According to Change the Equation, a nonprofit working to bridge business and education to insure that all students are STEM-literate, “the Sacramento area has three times more STEM jobs than a typical city its size.” Green or clean-tech is helping drive that trend, but they are only one part of the tech sector recipe simmering vigorously in our region, sectors that the serious women startup maker culture can fuel.
Sacramento State’s Higher Education and Leadership Policy Institute reminds us that while “keeping with recent trends, between 2006 and 2016, employment in STEM occupations in California is expected to grow…the supply of STEM-educated workers is not keeping pace with demand.” Maybe Startup Weekend Women’s Edition gave us some clues on how to kick start that supply.
With a growing maker and creative culture — HackerLab, Urban Hive, CapCity, SARTA’s TECHCon channels of innovation acceleration, AngelHack, UP Global, Flywheel Accelerator, etc. — Sacramento’s startup ecosystem is a critical part of addressing not only our STEM job shortfalls, but our NextEconomy and climate economy goals as well.
Women are offering up unique talents that could accelerate our economy, percolate social benefit companies with profit-making power that can deliver STEM jobs, and leverage (and better coordinate) the incredible, growing support system for women in business regionally.
The Sacramento Women’s Chamber of Commerce, NAWBO Sacramento, the Women’s Business Center, Women In Technology Sacramento (WITI), Women4Science, GirlsOnTheGrid, and many other women-centric and STEM-centric programs and chamber efforts are heating up to increase the number of successful, women-owned or led STEM-connected companies, as well as companies that will have significant impacts on our regional economy, culture and social fabric.
The Global Fund for Women recently launched IGNITE: Women Fueling Science and Technology, a project that calls for investment from governments, funders, and corporations to close the global gap between men and women in accessing, shaping, and leading science and technology.
A STEM-related startup at the women’s weekend event, Playbook, is intent on helping connect female teens with STEM role models. Playbook, founded by Cari Vinci, is one of the Velocity Ventures finalist businesses currently participating in Velocity’s entrepreneurial boot camp in Folsom.
However, in the non-virtual world, we must do more to turn the sparks into flames.
Dr. Judith Kjelstrom is Director of the UC Davis Biotechnology Program, Director of their Advanced Degree Program (ADP), and Program Manager for their Designated Emphasis in Biotechnology & NIH Training Program in Biomolecular Technology (clearly also a maker role model herself). After attending Sunday’s final pitches, she said:
“I was so impressed with the energy and creativity at the Sacramento Women’s Startup event. Our young women really impressed me with their innovative solutions. As a growing percentage of the scientific and technological workforce, women need to participate fully not just in finding solutions to technical problems, but also in building the organizations responsible for the job creation that will bring these solutions to market and to bear on pressing issues.”
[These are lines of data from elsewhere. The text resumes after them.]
(* ===== verification/FastBroadcast.v ===== *)
(** * The lossy fast path of the broadcast backend

    Models [src/output_stream/backend/broadcast/fast.rs], the fast branch of
    [try_subscribe] and of [drop] in [broadcast/mod.rs], and
    [FastSubscription] of [subscription.rs]: a reader task that sends into a
    [tokio::sync::broadcast] channel and subscribers that hold a position in
    it.  The library channel is the class [TokioBroadcast] with its documented
    behaviour as laws and a reference instance.

    The system runs the reader, subscribers that attach, receive and go away,
    and the drop of the stream, in any order; an action is one critical
    section or one channel operation of the code. *)

From S2P Require Import Prelude Stream Retention Broadcast BroadcastSystem.

(** ** The library channel *)

Inductive RecvError : Type := RecvClosed | RecvLagged (n : N).

(** [tokio::sync::broadcast].  A value is retained until the capacity forces it
    out; a receiver is a position in the sequence of values sent. *)
Class TokioBroadcast (B E : Type) := {
  bc_channel : N → outcome (N * B);
  bc_subscribe : B → N * B;
  bc_send : B → E → result N E * B;
  bc_recv : B → N → poll (result E RecvError) * B;
  bc_drop_receiver : B → N → B;
  bc_clone_sender : B → B;
  bc_drop_sender : B → B;
  bc_sent : B → list E;
  bc_positions : B → gmap N N;
  bc_capacity : B → N;
  bc_senders : B → N;
}.

Definition bc_view {B E} `{TokioBroadcast B E} (b : B) : list E * gmap N N * N * N :=
  (bc_sent b, bc_positions b, bc_capacity b, bc_senders b).

(** The position of the oldest value still retained. *)
Definition bc_oldest {B E} `{TokioBroadcast B E} (b : B) : N :=
  saturating_sub (len (bc_sent b)) (bc_capacity b).

Definition BROADCAST_MAX_CAPACITY : N := usize_max / 2.

Class TokioBroadcastLaws (B E : Type) `{TokioBroadcast B E} : Prop := {
  bc_channel_spec n :
    if (0 <? n) && (n <=? BROADCAST_MAX_CAPACITY) then
      ∃ rx (b : B), bc_channel n = Done (rx, b) ∧ n ≤ bc_capacity b ∧
        bc_view b = ([], {[ rx := 0 ]}, bc_capacity b, 1)
    else bc_channel (B := B) n = Panic;
  bc_subscribe_spec b :
    bc_positions b !! (bc_subscribe b).1 = None ∧
    bc_view (bc_subscribe b).2 =
      (bc_sent b, <[ (bc_subscribe b).1 := len (bc_sent b) ]> (bc_positions b),
       bc_capacity b, bc_senders b);
  bc_send_spec b e :
    if decide (bc_positions b = ∅) then bc_send b e = (Err e, b)
    else (bc_send b e).1 = Ok (N.of_nat (size (bc_positions b))) ∧
         bc_view (bc_send b e).2 =
           (bc_sent b ++ [e], bc_positions b, bc_capacity b, bc_senders b);
  bc_recv_spec b rx pos :
    bc_positions b !! rx = Some pos →
    if pos <? bc_oldest b then
      (bc_recv b rx).1 = Ready (Err (RecvLagged (bc_oldest b - pos))) ∧
      bc_view (bc_recv b rx).2 =
        (bc_sent b, <[ rx := bc_oldest b ]> (bc_positions b), bc_capacity b, bc_senders b)
    else match bc_sent b !! N.to_nat pos with
      | Some e =>
          (bc_recv b rx).1 = Ready (Ok e) ∧
          bc_view (bc_recv b rx).2 =
            (bc_sent b, <[ rx := pos + 1 ]> (bc_positions b), bc_capacity b, bc_senders b)
      | None =>
          bc_recv b rx = (if bc_senders b =? 0 then Ready (Err RecvClosed) else Pending, b)
      end;
  bc_drop_receiver_view b rx : bc_view (bc_drop_receiver b rx) =
    (bc_sent b, delete rx (bc_positions b), bc_capacity b, bc_senders b);
  bc_clone_sender_view b : bc_view (bc_clone_sender b) =
    (bc_sent b, bc_positions b, bc_capacity b, bc_senders b + 1);
  bc_drop_sender_view b : bc_view (bc_drop_sender b) =
    (bc_sent b, bc_positions b, bc_capacity b, bc_senders b - 1);
}.

(** A reference channel, for evaluation. *)
Record ref_broadcast (E : Type) : Type := mkRefBroadcast {
  rb_sent : list E; rb_positions : gmap N N; rb_capacity : N; rb_senders : N }.
Arguments mkRefBroadcast {E}.
Arguments rb_sent {E}.
Arguments rb_positions {E}.
Arguments rb_capacity {E}.
Arguments rb_senders {E}.

#[export] Instance ref_broadcast_ops {E} : TokioBroadcast (ref_broadcast E) E := {|
  bc_channel n :=
    if (0 <? n) && (n <=? BROADCAST_MAX_CAPACITY)
    then Done (0, mkRefBroadcast [] {[ 0 := 0 ]} n 1) else Panic;
  bc_subscribe b :=
    let rx := fresh (dom (rb_positions b)) in
    (rx, mkRefBroadcast (rb_sent b) (<[ rx := len (rb_sent b) ]> (rb_positions b))
           (rb_capacity b) (rb_senders b));
  bc_send b e :=
    if decide (rb_positions b = ∅) then (Err e, b)
    else (Ok (N.of_nat (size (rb_positions b))),
          mkRefBroadcast (rb_sent b ++ [e]) (rb_positions b) (rb_capacity b) (rb_senders b));
  bc_recv b rx :=
    let move pos :=
      mkRefBroadcast (rb_sent b) (<[ rx := pos ]> (rb_positions b)) (rb_capacity b) (rb_senders b) in
    let oldest := saturating_sub (len (rb_sent b)) (rb_capacity b) in
    match rb_positions b !! rx with
    | None => (Pending, b)
    | Some pos =>
        if pos <? oldest then (Ready (Err (RecvLagged (oldest - pos))), move oldest)
        else match rb_sent b !! N.to_nat pos with
             | Some e => (Ready (Ok e), move (pos + 1))
             | None => (if rb_senders b =? 0 then Ready (Err RecvClosed) else Pending, b)
             end
    end;
  bc_drop_receiver b rx :=
    mkRefBroadcast (rb_sent b) (delete rx (rb_positions b)) (rb_capacity b) (rb_senders b);
  bc_clone_sender b :=
    mkRefBroadcast (rb_sent b) (rb_positions b) (rb_capacity b) (rb_senders b + 1);
  bc_drop_sender b :=
    mkRefBroadcast (rb_sent b) (rb_positions b) (rb_capacity b) (rb_senders b - 1);
  bc_sent := rb_sent;
  bc_positions := rb_positions;
  bc_capacity := rb_capacity;
  bc_senders := rb_senders;
|}.

#[export] Instance ref_broadcast_laws {E} : TokioBroadcastLaws (ref_broadcast E) E.
Proof.
  split; intros; cbn; try done.
  - destruct (_ && _); [|done]. eexists _, _. split_and!; [done| |done]. done.
  - split; [|done]. apply not_elem_of_dom, is_fresh.
  - by case_decide.
  - cbn in *. unfold bc_oldest. cbn. rewrite H. case_match; [done|]. by case_match.
Qed.

(** ** The backend and its reader *)

Record FastClosureState : Type := mkFastClosure {
  fcs_closed : bool; fcs_read_error : option StreamReadError }.

(** The receiving end of a subscription: its key in the channel. *)
Record FastSubscription : Type := mkFast {
  receiver : N; emit_terminal_event : option StreamEvent }.

(** Where the reader task is: before or in [read_buf], in the loop that splits
    the buffer, past the recorded read error but before its event, or gone. *)
Inductive fast_reader : Type :=
| FReading
| FSplitting (buf : list byte)
| FFailed (err : StreamReadError)
| FStopped.

#[export] Instance fast_reader_eq_dec : EqDecision fast_reader.
Proof. solve_decision. Defined.

Section fast.
Context {B : Type} `{TokioBroadcast B StreamEvent}.

Record FastBackend : Type := mkFastBackend {
  fb_channel : B;
  closure_state : FastClosureState;
  fb_bytes_ingested : N;
  fb_options : StreamConfig LossyWithoutBackpressure NoReplay;
  fb_name : String.string;
}.

Implicit Types b : FastBackend.

Definition with_channel b (c : B) : FastBackend :=
  mkFastBackend c (closure_state b) (fb_bytes_ingested b) (fb_options b) (fb_name b).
So what did all this hoopla amount to?
It’s about what the 36 mentors at the event said to the 26 entrepreneurs who pitched, and the 10 teams competing for the top prizes. It’s about awesomeness in the face of adversity. It’s about learning from your mistakes, facing your fears. It’s about working fast and smart, relying on each other, and at the end of the day, putting yourself out there because if not you, then who? If not now, then when?
I live by the dictum, “Imagine the impossible,” because everything is possible. And while we may not have to DO everything, just because we can, sometimes we are the only ones to do what must be done because we can.
That is the burden of being a maker. The women of Sacramento, of every age and station, are clearly up to the challenge.